Place the probe transversely at the knee crease in the popliteal fossa. Locate the popliteal artery and vein. Check the compressibility of the popliteal vein throughout the popliteal fossa. Be cautious not to mistake the often prominant muscular veins (gastrocnemius veins) for the popliteal vein. Whislt not truely deep veins they are generally large and still pose a lesser risk of embolisation. As such, you should also examine these as possible causes of the patient's symptoms.

Calf Veins

Patient still seated as above.

Transversely, with the toe of the probe on the medial edge of the mid tibia, locate the paired posterior tibial and peroneal veins.

A common variant is for there to be a single vein instead of a pair. Generally the single vein will be slightly larger than if paired. If you have adequate detail, assess their compressibility along their length. Alternatively, in longitudinal, use colour doppler to confirm their patency.

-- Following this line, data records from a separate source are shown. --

(* ===== verification/ExtensionRateLimit.v ===== *)
(** * ExtensionRateLimit: the fixed-window limiter of the extension control plane
      (relay/src/extensions/rate-limit.ts).

    One process-local map of windows per limiter; the map is rebuilt when it
    passes its hard cap. *)

From S2P Require Import Prelude JsValue.

#[local] Open Scope Z_scope.

Record ExtensionRateLimitPolicies : Type := {
  pol_token : Z; pol_feed : Z; pol_ack : Z; pol_snapshot : Z; pol_status : Z;
  pol_usage : Z; pol_purge : Z; pol_grant : Z; pol_installations : Z;
}.

Definition DEFAULT_EXTENSION_RATE_LIMITS : ExtensionRateLimitPolicies := {|
  pol_token := 30; pol_feed := 120; pol_ack := 240; pol_snapshot := 60; pol_status := 120;
  pol_usage := 60; pol_purge := 60; pol_grant := 60; pol_installations := 120 |}.

Definition EXTENSION_RATE_LIMIT_WINDOW_MS : Z := 60000.

Record Window : Type := { startedAt : Z; hits : Z }.

Record ExtensionRateLimiter : Type := {
  ext_windowMs : Z;
  ext_max : Z;
  windows : gmap string Window;
}.

Definition createExtensionRateLimiter (windowMs : option Z) (maxPerWindow : Z)
    : ExtensionRateLimiter := {|
  ext_windowMs := default EXTENSION_RATE_LIMIT_WINDOW_MS windowMs;
  ext_max := Z.max 1 maxPerWindow;
  windows := ∅ |}.

Definition with_windows (l : ExtensionRateLimiter) (m : gmap string Window) : ExtensionRateLimiter :=
  {| ext_windowMs := ext_windowMs l; ext_max := ext_max l; windows := m |}.

Inductive ExtCheck : Type :=
| ExtAllowed
| ExtDenied (retryAfterMs : Z).

(** A key that is not a string of at most 256 units is counted as [unknown]. *)
Definition limit_key (key : jsval) : string :=
  match key with
  | JStr s => if 256 <? str_len s then "unknown"%string else s
  | _ => "unknown"%string
  end.

Definition ext_check (l : ExtensionRateLimiter) (key : jsval) (timestamp : Z)
    : ExtensionRateLimiter * ExtCheck :=
  let key := limit_key key in
  let m := if 10000 <? Z.of_nat (size (windows l)) then ∅ else windows l in
  match m !! key with
  | Some current =>
      if ext_windowMs l <=? timestamp - startedAt current
      then (with_windows l (<[key := {| startedAt := timestamp; hits := 1 |}]> m), ExtAllowed)
      else
        let current := {| startedAt := startedAt current; hits := hits current + 1 |} in
        (with_windows l (<[key := current]> m),
         if ext_max l <? hits current
         then ExtDenied (ext_windowMs l - (timestamp - startedAt current)) else ExtAllowed)
  | None => (with_windows l (<[key := {| startedAt := timestamp; hits := 1 |}]> m), ExtAllowed)
  end.

Record LimiterSet : Type := {
  lim_token : ExtensionRateLimiter; lim_feed : ExtensionRateLimiter;
  lim_ack : ExtensionRateLimiter; lim_snapshot : ExtensionRateLimiter;
  lim_status : ExtensionRateLimiter; lim_usage : ExtensionRateLimiter;
  lim_purge : ExtensionRateLimiter; lim_grant : ExtensionRateLimiter;
  lim_installations : ExtensionRateLimiter;
}.

Definition createExtensionRateLimiterSet (p : ExtensionRateLimitPolicies) : LimiterSet := {|
  lim_token := createExtensionRateLimiter None (pol_token p);
  lim_feed := createExtensionRateLimiter None (pol_feed p);
  lim_ack := createExtensionRateLimiter None (pol_ack p);
  lim_snapshot := createExtensionRateLimiter None (pol_snapshot p);
  lim_status := createExtensionRateLimiter None (pol_status p);
  lim_usage := createExtensionRateLimiter None (pol_usage p);
  lim_purge := createExtensionRateLimiter None (pol_purge p);
  lim_grant := createExtensionRateLimiter None (pol_grant p);
  lim_installations := createExtensionRateLimiter None (pol_installations p) |}.

(** The denied reply: status, error code and message, [Retry-After] in seconds. *)
Definition rateLimitedResponse (retryAfterMs : option Z) : Z * string * string * option Z :=
  (429, "invalid_request"%string, "rate limit exceeded"%string,
   (λ r, - ((- r) / 1000)) <$> retryAfterMs).

(** ** Properties *)

(** The state after a check of [key]. *)
Lemma ext_check_denied l key t l' r :
  ext_check l key t = (l', ExtDenied r) →
  ∃ w, windows l' !! limit_key key = Some w ∧ ext_max l < hits w
    ∧ r = ext_windowMs l - (t - startedAt w) ∧ t - startedAt w < ext_windowMs l
    ∧ ext_windowMs l' = ext_windowMs l ∧ ext_max l' = ext_max l.
Proof.
  unfold ext_check. set (m := if _ <? _ then _ else _).
  destruct (m !! limit_key key) as [w|]; [|done].
  destruct (Z.leb_spec (ext_windowMs l) (t - startedAt w)); [done|].
  destruct (Z.ltb_spec (ext_max l) (hits w + 1)); cbn [hits]; [|by rewrite (proj2 (Z.ltb_ge _ _)) by lia].
  rewrite (proj2 (Z.ltb_lt _ _)) by lia. intros [= <- <-].
  eexists. cbn [with_windows windows ext_windowMs ext_max]. rewrite lookup_insert_eq. split; [done|].
  cbn [hits startedAt]. split_and!; lia.
Qed.

(** The [Retry-After] hint is exact: it is positive and at most one window, a
    request of the same key before it has passed is denied again (unless the
    bounded memory was rebuilt meanwhile), and one made when it has passed is
    admitted. *)
Theorem retry_after_exact l key t l' r t' :
  ext_check l key t = (l', ExtDenied r) → t ≤ t' →
  (0 < r)
  ∧ (t' < t + r → Z.of_nat (size (windows l')) ≤ 10000 → ∃ r', snd (ext_check l' key t') = ExtDenied r')
  ∧ (t + r ≤ t' → snd (ext_check l' key t') = ExtAllowed).
Proof.
  intros H Ht. destruct (ext_check_denied _ _ _ _ _ H) as (w & Hw & Hh & -> & Hlt & Hwin & Hmax).
  split_and!; [lia| |].
  - intros Hb Hs. unfold ext_check. rewrite (proj2 (Z.ltb_ge 10000 _)) by lia. rewrite Hw, Hwin, Hmax.
    rewrite (proj2 (Z.leb_gt _ _)) by lia. cbn [snd hits]. rewrite (proj2 (Z.ltb_lt _ _)) by lia.
    by eexists.
  - intros Hb. unfold ext_check. destruct (10000 <? _); [by rewrite lookup_empty|].
    rewrite Hw, Hwin, Hmax. rewrite (proj2 (Z.leb_le _ _)) by lia. done.
Qed.

Definition sample_limited : ExtensionRateLimiter :=
  fst (ext_check (createExtensionRateLimiter None 1) (JStr "k") 0).

Lemma retry_after_exact_witness :
  snd (ext_check sample_limited (JStr "k") 100) = ExtDenied 59900
  ∧ snd (ext_check (fst (ext_check sample_limited (JStr "k") 100)) (JStr "k") 60000) = ExtAllowed.
Proof.
  split; [vm_compute; reflexivity|].
  refine (proj2 (proj2 (retry_after_exact sample_limited (JStr "k") 100
    (fst (ext_check sample_limited (JStr "k") 100)) 59900 60000 _ _)) _).
  - vm_compute. reflexivity.
  - lia.
  - lia.
Defined.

Common Pathology/ Differential diagnoses

 Common differential diagnoses identifiable on ultrasound are:

  • Bakers cyst (semi-membranosis-gastrocnemial bursa) in the medial popliteal fossa.
  • Superficial venous thrombosis of varices and the long/short saphenous veins.
  • Calf muscle tears


For images of DVT and associated pathology.


Basic Hard Copy Imaging

A leg DVT series should include the following minimum images:

  • CFV: pre/post compression
  • Proffunda femoris
  • SFV proximal TS: pre/post compression
  • SFV proximal LS: with colour doppler
  • SFV distalTS: pre/post compression
  • SFV distal LS: with colour doppler
  • POPV TS: pre/post compression
  • POPV LS: with colour doppler
  • Posterior tibial veins LS colour doppler
  • Peroneal veins LS colour doppler
  • Sapheno-femoral-junction

Document the normal anatomy. Any pathology found in 2 planes, including measurements and any vascularity.